## ACTIVITY
Output exactly the lines below, starting with the line that has "self-synchronising, so searching" and going on through the line that has "None => [s]", both included, and no other lines.

## LISTED ENTRIES
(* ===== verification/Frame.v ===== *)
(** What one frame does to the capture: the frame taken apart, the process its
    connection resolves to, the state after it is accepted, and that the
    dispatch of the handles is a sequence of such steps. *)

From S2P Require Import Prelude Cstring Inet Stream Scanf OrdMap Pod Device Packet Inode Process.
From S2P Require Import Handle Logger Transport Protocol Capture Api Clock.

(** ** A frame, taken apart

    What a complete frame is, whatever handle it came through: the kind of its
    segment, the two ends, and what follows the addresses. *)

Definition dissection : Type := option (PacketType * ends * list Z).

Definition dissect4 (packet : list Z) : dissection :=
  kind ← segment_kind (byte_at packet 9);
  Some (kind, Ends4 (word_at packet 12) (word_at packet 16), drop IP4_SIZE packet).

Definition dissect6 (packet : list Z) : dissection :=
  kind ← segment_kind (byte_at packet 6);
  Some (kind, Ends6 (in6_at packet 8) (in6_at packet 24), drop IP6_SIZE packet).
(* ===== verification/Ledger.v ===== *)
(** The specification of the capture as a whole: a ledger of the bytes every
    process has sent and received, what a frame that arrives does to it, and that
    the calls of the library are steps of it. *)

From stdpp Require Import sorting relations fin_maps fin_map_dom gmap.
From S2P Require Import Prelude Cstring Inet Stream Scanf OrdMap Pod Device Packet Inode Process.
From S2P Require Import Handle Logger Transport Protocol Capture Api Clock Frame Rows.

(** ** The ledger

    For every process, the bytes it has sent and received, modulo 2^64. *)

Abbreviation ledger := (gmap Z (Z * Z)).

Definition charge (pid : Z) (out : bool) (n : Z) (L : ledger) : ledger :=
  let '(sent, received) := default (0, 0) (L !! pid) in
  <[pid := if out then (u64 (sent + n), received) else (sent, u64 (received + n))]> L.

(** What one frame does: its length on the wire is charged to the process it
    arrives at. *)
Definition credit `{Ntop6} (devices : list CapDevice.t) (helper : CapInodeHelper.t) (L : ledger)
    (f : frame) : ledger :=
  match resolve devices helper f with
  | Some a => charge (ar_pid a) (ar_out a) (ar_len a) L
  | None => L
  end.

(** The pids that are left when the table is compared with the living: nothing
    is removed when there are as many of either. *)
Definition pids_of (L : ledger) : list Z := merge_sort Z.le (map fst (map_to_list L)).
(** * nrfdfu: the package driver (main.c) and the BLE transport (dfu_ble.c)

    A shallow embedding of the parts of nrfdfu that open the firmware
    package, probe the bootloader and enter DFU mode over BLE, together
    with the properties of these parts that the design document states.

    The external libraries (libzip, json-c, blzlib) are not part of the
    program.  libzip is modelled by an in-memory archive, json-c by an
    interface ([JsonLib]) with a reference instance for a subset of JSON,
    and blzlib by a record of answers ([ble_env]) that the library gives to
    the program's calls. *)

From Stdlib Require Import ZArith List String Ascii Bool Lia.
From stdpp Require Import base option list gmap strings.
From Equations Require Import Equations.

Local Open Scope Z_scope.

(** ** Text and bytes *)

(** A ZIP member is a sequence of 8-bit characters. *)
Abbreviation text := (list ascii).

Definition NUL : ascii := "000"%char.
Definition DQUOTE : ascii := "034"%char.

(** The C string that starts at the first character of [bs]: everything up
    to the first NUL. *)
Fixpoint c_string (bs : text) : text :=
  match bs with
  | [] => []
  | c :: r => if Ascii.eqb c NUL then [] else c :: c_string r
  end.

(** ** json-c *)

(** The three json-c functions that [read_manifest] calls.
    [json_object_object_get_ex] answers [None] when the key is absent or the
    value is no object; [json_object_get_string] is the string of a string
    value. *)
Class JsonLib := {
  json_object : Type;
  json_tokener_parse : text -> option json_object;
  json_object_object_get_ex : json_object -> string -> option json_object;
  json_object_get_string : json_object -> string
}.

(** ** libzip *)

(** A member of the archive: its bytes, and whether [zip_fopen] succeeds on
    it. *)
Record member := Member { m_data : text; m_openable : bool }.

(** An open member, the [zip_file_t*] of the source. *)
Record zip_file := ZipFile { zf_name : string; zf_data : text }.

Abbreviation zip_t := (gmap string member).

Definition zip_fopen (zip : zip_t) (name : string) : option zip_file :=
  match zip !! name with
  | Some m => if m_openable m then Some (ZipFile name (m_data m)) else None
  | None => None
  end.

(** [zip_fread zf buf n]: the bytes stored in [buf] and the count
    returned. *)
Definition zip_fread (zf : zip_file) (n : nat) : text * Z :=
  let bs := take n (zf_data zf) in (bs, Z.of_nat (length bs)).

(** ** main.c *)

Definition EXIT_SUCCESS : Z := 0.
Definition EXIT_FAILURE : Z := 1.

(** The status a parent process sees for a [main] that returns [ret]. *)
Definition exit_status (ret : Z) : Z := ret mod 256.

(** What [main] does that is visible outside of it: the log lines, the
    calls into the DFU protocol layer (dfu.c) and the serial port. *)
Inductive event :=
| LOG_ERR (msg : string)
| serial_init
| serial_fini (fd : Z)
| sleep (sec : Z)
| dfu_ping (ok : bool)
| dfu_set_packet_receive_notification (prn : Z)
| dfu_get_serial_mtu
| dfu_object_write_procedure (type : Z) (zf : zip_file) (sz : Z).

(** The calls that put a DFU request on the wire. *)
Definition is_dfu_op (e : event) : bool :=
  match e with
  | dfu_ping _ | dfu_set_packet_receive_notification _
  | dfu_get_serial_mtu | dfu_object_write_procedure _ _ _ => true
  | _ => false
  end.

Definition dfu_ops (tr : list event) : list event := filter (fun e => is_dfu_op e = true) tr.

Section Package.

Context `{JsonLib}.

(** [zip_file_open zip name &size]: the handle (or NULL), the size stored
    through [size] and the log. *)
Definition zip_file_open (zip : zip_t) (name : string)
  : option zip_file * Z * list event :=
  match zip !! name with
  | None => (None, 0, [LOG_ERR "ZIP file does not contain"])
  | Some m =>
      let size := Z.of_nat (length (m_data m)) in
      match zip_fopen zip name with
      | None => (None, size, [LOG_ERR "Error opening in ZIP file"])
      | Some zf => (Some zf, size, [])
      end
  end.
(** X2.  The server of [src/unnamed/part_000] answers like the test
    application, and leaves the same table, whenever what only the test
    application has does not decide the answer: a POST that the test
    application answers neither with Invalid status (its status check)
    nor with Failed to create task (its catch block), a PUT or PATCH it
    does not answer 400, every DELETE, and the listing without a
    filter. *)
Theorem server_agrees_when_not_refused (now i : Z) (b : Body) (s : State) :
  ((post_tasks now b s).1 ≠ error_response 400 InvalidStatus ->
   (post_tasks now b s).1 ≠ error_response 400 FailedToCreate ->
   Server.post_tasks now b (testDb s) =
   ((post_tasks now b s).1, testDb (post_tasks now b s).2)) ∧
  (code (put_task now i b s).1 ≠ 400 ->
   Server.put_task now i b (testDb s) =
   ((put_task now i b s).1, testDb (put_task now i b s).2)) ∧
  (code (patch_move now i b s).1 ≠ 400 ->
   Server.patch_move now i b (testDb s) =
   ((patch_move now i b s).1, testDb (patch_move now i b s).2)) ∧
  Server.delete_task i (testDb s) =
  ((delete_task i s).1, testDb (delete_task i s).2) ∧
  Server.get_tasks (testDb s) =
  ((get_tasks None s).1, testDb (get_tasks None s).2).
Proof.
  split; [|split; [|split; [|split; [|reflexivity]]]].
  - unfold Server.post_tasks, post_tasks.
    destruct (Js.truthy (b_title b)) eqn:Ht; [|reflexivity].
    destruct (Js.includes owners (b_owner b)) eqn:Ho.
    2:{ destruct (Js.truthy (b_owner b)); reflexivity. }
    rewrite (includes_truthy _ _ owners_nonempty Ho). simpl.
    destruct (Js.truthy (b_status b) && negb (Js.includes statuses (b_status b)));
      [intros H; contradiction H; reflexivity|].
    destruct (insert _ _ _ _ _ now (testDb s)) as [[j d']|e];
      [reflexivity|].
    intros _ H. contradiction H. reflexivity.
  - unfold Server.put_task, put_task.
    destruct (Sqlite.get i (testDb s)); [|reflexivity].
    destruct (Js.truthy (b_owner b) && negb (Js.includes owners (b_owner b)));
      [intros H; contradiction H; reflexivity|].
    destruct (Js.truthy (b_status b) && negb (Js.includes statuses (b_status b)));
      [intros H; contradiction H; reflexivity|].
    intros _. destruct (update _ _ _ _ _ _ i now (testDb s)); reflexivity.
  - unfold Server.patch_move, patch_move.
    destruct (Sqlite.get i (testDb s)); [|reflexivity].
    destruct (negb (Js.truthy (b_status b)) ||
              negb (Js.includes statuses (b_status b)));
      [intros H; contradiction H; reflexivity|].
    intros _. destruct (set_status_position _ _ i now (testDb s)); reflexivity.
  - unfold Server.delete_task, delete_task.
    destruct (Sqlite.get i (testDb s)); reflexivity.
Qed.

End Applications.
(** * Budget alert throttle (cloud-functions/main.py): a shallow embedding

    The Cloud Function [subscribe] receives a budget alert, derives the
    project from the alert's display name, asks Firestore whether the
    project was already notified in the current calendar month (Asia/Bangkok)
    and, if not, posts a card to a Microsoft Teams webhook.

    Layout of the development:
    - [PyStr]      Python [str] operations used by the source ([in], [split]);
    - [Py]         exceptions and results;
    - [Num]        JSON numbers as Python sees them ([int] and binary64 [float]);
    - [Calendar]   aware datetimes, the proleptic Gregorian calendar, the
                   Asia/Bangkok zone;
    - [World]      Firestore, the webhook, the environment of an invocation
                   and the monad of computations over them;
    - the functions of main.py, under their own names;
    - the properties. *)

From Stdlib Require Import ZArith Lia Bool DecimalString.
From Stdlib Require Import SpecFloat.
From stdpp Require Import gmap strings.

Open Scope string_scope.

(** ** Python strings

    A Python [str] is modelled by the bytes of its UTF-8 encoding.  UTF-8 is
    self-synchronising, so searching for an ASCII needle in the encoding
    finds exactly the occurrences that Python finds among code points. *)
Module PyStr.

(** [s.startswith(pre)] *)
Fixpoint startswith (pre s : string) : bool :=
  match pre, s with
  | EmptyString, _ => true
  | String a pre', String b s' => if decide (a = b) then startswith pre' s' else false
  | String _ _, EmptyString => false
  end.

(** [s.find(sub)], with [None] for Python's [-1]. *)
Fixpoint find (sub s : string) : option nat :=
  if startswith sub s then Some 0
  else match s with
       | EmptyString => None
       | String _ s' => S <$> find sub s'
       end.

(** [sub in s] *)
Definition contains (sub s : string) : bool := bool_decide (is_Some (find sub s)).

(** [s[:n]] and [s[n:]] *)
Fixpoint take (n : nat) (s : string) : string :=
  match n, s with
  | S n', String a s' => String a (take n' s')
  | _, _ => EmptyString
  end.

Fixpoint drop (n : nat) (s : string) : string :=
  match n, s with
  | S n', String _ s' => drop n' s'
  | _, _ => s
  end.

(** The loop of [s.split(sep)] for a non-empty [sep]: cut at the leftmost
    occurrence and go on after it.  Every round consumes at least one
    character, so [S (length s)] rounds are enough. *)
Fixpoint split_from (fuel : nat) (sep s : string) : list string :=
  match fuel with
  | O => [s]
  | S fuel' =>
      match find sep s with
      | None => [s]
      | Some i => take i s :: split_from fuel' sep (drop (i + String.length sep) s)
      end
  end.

## THE ANSWER
    self-synchronising, so searching for an ASCII needle in the encoding
    finds exactly the occurrences that Python finds among code points. *)
Module PyStr.

(** [s.startswith(pre)] *)
Fixpoint startswith (pre s : string) : bool :=
  match pre, s with
  | EmptyString, _ => true
  | String a pre', String b s' => if decide (a = b) then startswith pre' s' else false
  | String _ _, EmptyString => false
  end.

(** [s.find(sub)], with [None] for Python's [-1]. *)
Fixpoint find (sub s : string) : option nat :=
  if startswith sub s then Some 0
  else match s with
       | EmptyString => None
       | String _ s' => S <$> find sub s'
       end.

(** [sub in s] *)
Definition contains (sub s : string) : bool := bool_decide (is_Some (find sub s)).

(** [s[:n]] and [s[n:]] *)
Fixpoint take (n : nat) (s : string) : string :=
  match n, s with
  | S n', String a s' => String a (take n' s')
  | _, _ => EmptyString
  end.

Fixpoint drop (n : nat) (s : string) : string :=
  match n, s with
  | S n', String _ s' => drop n' s'
  | _, _ => s
  end.

(** The loop of [s.split(sep)] for a non-empty [sep]: cut at the leftmost
    occurrence and go on after it.  Every round consumes at least one
    character, so [S (length s)] rounds are enough. *)
Fixpoint split_from (fuel : nat) (sep s : string) : list string :=
  match fuel with
  | O => [s]
  | S fuel' =>
      match find sep s with
      | None => [s]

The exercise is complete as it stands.